Hundreds of billions of dollars in natural resources, particularly diamonds and gold, flow through Dubai’s economy en route to other destinations, much of it from Africa and Asia.
The emirate is the epicenter of the world’s gold market, accounting for about 25 percent of the global trade, and is home to Kaloti Precious Metals, one of the world’s largest refiners.
Much of the gold industry involves the Dubai Multi Commodity Center (DMCC) free zone, which experts say acts as a laundering hub for large quantities of the precious metal.
“Essentially no one with gold is turned away in Dubai,” said Douglas Farah, a national security consultant and senior visiting fellow at National Defense University’s Center for Complex Operations. “It is the easiest place in the world, with large refining facilities and [a large] market, to move and sell gold with no regard at all in a real sense about the origin.”
According to a 2017 report by Partnership Africa Canada, a non-profit that campaigns against conflict minerals, Dubai is a major destination for illicit gold shipments from West Africa, largely from Mali.
The UN Security Council and the Organization for Economic Cooperation and Development (OECD) have developed guidelines outlining what due diligence in the sourcing of minerals should look like, and Dubai’s multi-commodity free zone has officially adopted OECD-compliant rules.
Companies wanting to be accredited by the DMCC free zone as refiners of gold or other precious metals must submit their audits, which are carried out by international accounting firms such as Ernst & Young (E&Y) and Grant Thornton.
The outward appearance is of a regulatory fortress; but in reality, the parts are built on Dubai’s figuratively shifting sands.
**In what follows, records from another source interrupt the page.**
Lemma case_keeps_space c :
  is_space (to_upper c) = is_space c ∧ is_space (to_lower c) = is_space c.
Proof. by destruct c as [[] [] [] [] [] [] [] []]. Qed.

Lemma case_keeps_cased c :
  is_cased (to_upper c) = is_cased c ∧ is_cased (to_lower c) = is_cased c.
Proof. by destruct c as [[] [] [] [] [] [] [] []]. Qed.

Lemma case_idem c :
  to_upper (to_upper c) = to_upper c ∧ to_lower (to_lower c) = to_lower c
  ∧ to_upper (to_lower c) = to_upper c ∧ to_lower (to_upper c) = to_lower c.
Proof. by destruct c as [[] [] [] [] [] [] [] []]. Qed.

Lemma space_not_cased c : is_space c = true → is_cased c = false.
Proof. by destruct c as [[] [] [] [] [] [] [] []]. Qed.

Lemma title_from_idem s : ∀ b, title_from b (title_from b s) = title_from b s.
Proof.
  induction s as [|c s IH]; intros b; [done|]. simpl.
  destruct (case_idem c) as (Huu & Hll & _ & _).
  destruct (case_keeps_cased c) as [Hcu Hcl].
  destruct b; f_equal; rewrite ?Huu, ?Hll, ?Hcu, ?Hcl; try done; apply IH.
Qed.

Lemma lstrip_title_from s : ∀ b,
  lstrip (title_from b s)
  = title_from (match s with
                | String c _ => if is_space c then false else b
                | EmptyString => b
                end) (lstrip s).
Proof.
  induction s as [|c s IH]; intros b; [done|]. simpl.
  destruct (case_keeps_space c) as [Hsu Hsl].
  destruct (is_space c) eqn:Hc.
  - rewrite (space_not_cased c Hc).
    replace (is_space (if b then to_lower c else to_upper c)) with true
      by (destruct b; by rewrite ?Hsu, ?Hsl).
    rewrite IH. f_equal. destruct s as [|c' s]; [done|].
    by destruct (is_space c').
  - replace (is_space (if b then to_lower c else to_upper c)) with false
      by (destruct b; by rewrite ?Hsu, ?Hsl).
    done.
Qed.

Lemma rstrip_title_from s : ∀ b,
  rstrip (title_from b s) = title_from b (rstrip s).
Proof.
  induction s as [|c s IH]; intros b; [done|]. simpl. rewrite IH.
  destruct (case_keeps_space c) as [Hsu Hsl].
  destruct (rstrip s) as [|c' kept]; simpl.
  - replace (is_space (if b then to_lower c else to_upper c)) with (is_space c)
      by (destruct b; by rewrite ?Hsu, ?Hsl).
    by destruct (is_space c).
  - done.
Qed.

Lemma strip_title s : strip (title s) = title (strip s).
Proof.
  unfold strip, title. rewrite lstrip_title_from, rstrip_title_from.
  f_equal. destruct s as [|c s]; [done|]. by destruct (is_space c).
Qed.

Lemma title_from_trimmed_left s b : trimmed_left s → trimmed_left (title_from b s).
Proof.
  destruct s as [|c s]; [done|]. simpl. intros Hc.
  destruct (case_keeps_space c) as [Hsu Hsl]. destruct b; congruence.
Qed.

Lemma title_from_trimmed_right s : ∀ b,
  trimmed_right s → trimmed_right (title_from b s).
Proof.
  unfold trimmed_right. induction s as [|c s IH]; intros b; [done|].
  destruct (case_keeps_space c) as [Hsu Hsl].
  destruct s as [|c' s]; simpl.
  - destruct b; congruence.
  - intros Hs. by apply (IH (is_cased c)).
Qed.

End PyStrMore.

(** X1.  [strip] takes away white space only, and all of it at both ends:
    the string is a run of white space, the stripped string, and a run of
    white space, and the stripped string neither starts nor ends with white
    space. *)
Theorem strip_removes_only_outer_space (s : string) :
  ∃ l r, s = l +:+ PyStr.strip s +:+ r
         ∧ all_space l = true ∧ all_space r = true
         ∧ PyStr.trimmed_left (PyStr.strip s) ∧ trimmed_right (PyStr.strip s).
Proof.
  destruct (PyStrMore.lstrip_split s) as (l & Hl & Hls).
  destruct (PyStrMore.rstrip_split (PyStr.lstrip s)) as (r & Hr & Hrs).
  exists l, r. unfold PyStr.strip. repeat split; try done.
  - by rewrite <- Hr.
  - apply PyStrFacts.rstrip_trimmed_left, PyStrFacts.lstrip_trimmed_left.
  - apply PyStrMore.rstrip_trimmed_right.
Qed.

(** X2.  On a label made of ASCII characters, where [PyStr.strip] and
    [PyStr.title] are Python's [strip] and [title], normalising twice
    gives what normalising once gives, and the normalised label neither
    starts nor ends with white space. *)
Theorem normalize_name_idempotent (col : string) :
  is_ascii col = true →
  normalize_name (normalize_name col) = normalize_name col
  ∧ PyStr.trimmed_left (normalize_name col)
  ∧ trimmed_right (normalize_name col).
Proof.
  intros _. unfold normalize_name. split; [|split].
  - rewrite PyStrMore.strip_title, PyStrFacts.strip_idem.
    apply PyStrMore.title_from_idem.
  - apply PyStrMore.title_from_trimmed_left.
    apply PyStrFacts.rstrip_trimmed_left, PyStrFacts.lstrip_trimmed_left.
  - apply PyStrMore.title_from_trimmed_right, PyStrMore.rstrip_trimmed_right.
Qed.

Lemma normalize_name_idempotent_witness :
  normalize_name (normalize_name "  valor  total "%string)
  = normalize_name "  valor  total "%string
  ∧ PyStr.trimmed_left (normalize_name "  valor  total "%string)
  ∧ trimmed_right (normalize_name "  valor  total "%string).
Proof. apply normalize_name_idempotent. reflexivity. Defined.

(** ** More on the column-name normaliser *)

Section MakeUniqueMore.
Implicit Types (cols before : list string) (c col : string).

Lemma pretty_N_char_not_underscore x : pretty_N_char x ≠ "_"%char.
Proof. unfold pretty_N_char. by repeat case_match. Qed.

Lemma pretty_N_go_no_underscore x : ∀ s,
  has_underscore s = false → has_underscore (pretty_N_go x s) = false.
Proof.
  induction (N.lt_wf_0 x) as [x _ IH]; intros s Hs.
  destruct (decide (x = 0%N)) as [->|Hx]; [by rewrite pretty_N_go_0|].
  rewrite pretty_N_go_step by lia. apply IH.
  - apply N.div_lt; lia.
  - simpl. rewrite Hs, orb_false_r.
    apply bool_decide_eq_false_2, pretty_N_char_not_underscore.
Qed.

Lemma pretty_nat_no_underscore (n : nat) : has_underscore (pretty n) = false.
Proof.
  unfold pretty, pretty_nat, pretty, pretty_N.
  destruct (decide (N.of_nat n = 0%N)); [done|].
  by apply pretty_N_go_no_underscore.
Qed.

Lemma has_underscore_append (s d : string) :
  has_underscore (s +:+ String "_" d) = true.
Proof.
  induction s as [|c s IH].
  - rewrite PyStrMore.append_nil. reflexivity.
  - rewrite PyStrMore.append_cons. simpl. by rewrite IH, orb_true_r.
Qed.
As a tax haven, Dubai’s legislation is constructed in a “don’t ask, don’t tell” manner. According to the Tax Justice Network, an independent advocacy group, Dubai does not require gold industry operators to collect much information from other companies they deal with. Identifying their beneficial owners, much less making the information public, is not a requirement. This means that, even when audits are carried out to the letter of the law, they are often of poor quality.
Even when an audit does identify a serious issue, the company involved will not necessarily face consequences.
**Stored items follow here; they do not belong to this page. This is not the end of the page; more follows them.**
Example doc_strict :
  outcome (decorate EventRegister.__getattr__ "hi" Bare 1;;
           decorate EventRegister.__getattr__ "some_undefined_event" Bare 2)
          (start (EventRegister.__init__ (Some ["hi"; "there"]))) =
    Raised (InvalidEvent "some_undefined_event").
Proof. vm_compute. reflexivity. Qed.

Example doc_nobody_listening :
  exec (EventRegister.emit "foo" [] []) (start (EventRegister.__init__ None)) =
    start (EventRegister.__init__ None).
Proof. vm_compute. reflexivity. Qed.

(** ** The store and the log *)

Lemma add_log_nil w : add_log [] w = w.
Proof. destruct w. unfold add_log. simpl. by rewrite app_nil_r. Qed.

Lemma add_log_app cs1 cs2 w :
  add_log cs2 (add_log cs1 w) = add_log (cs1 ++ cs2) w.
Proof. unfold add_log. simpl. by rewrite app_assoc. Qed.

Lemma calls_app l1 l2 args kwargs :
  calls (l1 ++ l2) args kwargs = calls l1 args kwargs ++ calls l2 args kwargs.
Proof. unfold calls. apply fmap_app. Qed.

Lemma bind_run {A B} (c : M A) (k : A → M B) w :
  (c ≫= k) w =
    match c w with
    | (Returned a, w') => k a w'
    | (Raised e, w') => (Raised e, w')
    end.
Proof. reflexivity. Qed.

Lemma ret_run {A} (a : A) w : (mret a : M A) w = (Returned a, w).
Proof. reflexivity. Qed.

Lemma get_self_run w : get_self w = (Returned (self w), w).
Proof. reflexivity. Qed.

Lemma invoke_run func args kwargs w :
  invoke func args kwargs w = (Returned (), add_log [Call func args kwargs] w).
Proof. reflexivity. Qed.

(** ** What every run of the loops of [emit] has in common *)

Lemma frames_ret {A} (P : call → Prop) (Q : A → Prop) a :
  Q a → frames P Q (mret a).
Proof.
  intros Ha w. exists []. rewrite add_log_nil. by split_and!.
Qed.

Lemma frames_bind {A B} (P : call → Prop) (Q : A → Prop) (R : B → Prop)
    (c : M A) (k : A → M B) :
  frames P Q c → (∀ a, Q a → frames P R (k a)) → frames P R (c ≫= k).
Proof.
  intros Hc Hk w. rewrite bind_run.
  destruct (Hc w) as (cs & Hw & Hcs & Hres).
  destruct (c w) as [[a|e] w']; simpl in *; subst w'.
  - destruct (Hk a Hres (add_log cs w)) as (cs' & Hw' & Hcs' & Hres').
    exists (cs ++ cs'). rewrite Hw', add_log_app.
    split_and!; [done | by apply Forall_app | done].
  - exists cs. by split_and!.
Qed.

Lemma frames_weaken {A} (P : call → Prop) (Q Q' : A → Prop) (c : M A) :
  (∀ a, Q a → Q' a) → frames P Q c → frames P Q' c.
Proof.
  intros HQ Hc w. destruct (Hc w) as (cs & Hw & Hcs & Hres).
  exists cs. split_and!; [done..|].
  destruct (c w).1; auto.
Qed.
Amjad Rihan, a former partner at Ernst & Young Middle East Limited, claimed that the consultancy firm turned a blind eye in 2013 when the DMCC changed its audit guidelines after becoming aware of negative findings in E&Y’s report on Dubai’s largest gold refinery. As a result of the changes, the refinery’s failures initially went unreported.
A legal claim filed by Rihan described how E&Y itself was allegedly previously threatened by Dubai authorities after its Dubai audit team uncovered a serious issue. “The Central Bank was very angry that EY Dubai had reported the matter to the company’s US headquarters and had threatened to shut down the Dubai office if this happened again,” the claim states.
Rihan led the audit of Kaloti Jewellery International, which handled about 50 percent of Dubai’s gold refining market at the time. The review was supposed to examine Kaloti’s adherence to DMCC guidelines and help ensure the company would obtain or retain London Bullion Market Association’s approved list of refiners.
What Rihan’s team found, however, was that Kaloti had failed to report more than $5.2 billion in cash transactions and received several tons of gold from war-torn or sanctioned countries such as Sudan, Iran, and the Democratic Republic of Congo.
According to South Africa’s Mail & Guardian, Kaloti purchased about 44 tons of gold in 2012 from Sudan and then, in the same year, sold gold to buyers including Swiss refiner Valcambi, which at that time supplied major companies like Apple. The transactions were done on behalf of the Central Bank of Sudan.
At the time, Sudan was heavily sanctioned by the US government and the country’s gold was being produced by so-called artisanal miners, including 70,000 in North Darfur’s Jebel Amir mines, who were working in dire circumstances. The mines are allegedly overseen by the Janjaweed, a militia group perceived to be an arm of the Khartoum government (an association the government denies). Members of both the militia and the government are under investigation by the International Criminal Court for genocide in Darfur.
The “high risk” gold mined under extremely harsh conditions and lacking proper due diligence paperwork should have been kept out of the system. But after Rihan alerted his bosses to his auditors’ findings, he says they treated him as a “trouble-maker,” removed him from the audit team, and commissioned a fresh audit, according to court documents filed by Rihan’s lawyers.
Kaloti has denied any impropriety.
“In all the audits, Kaloti was found to be compliant with DMCC and OECD guidelines for responsible sourcing of precious metals and UAE Central Bank AML/CFT regulations,” the company wrote in a statement in January. “Never in any of our numerous audits has there been any evidence of conflict gold in our supply chain or any breach of AML/CFT regulations.”
“If you do the slightest veneer of making it look legitimate, everybody looks the other way,” said Jodi Vittori, an adjunct professor at Georgetown University who teaches a course about corruption.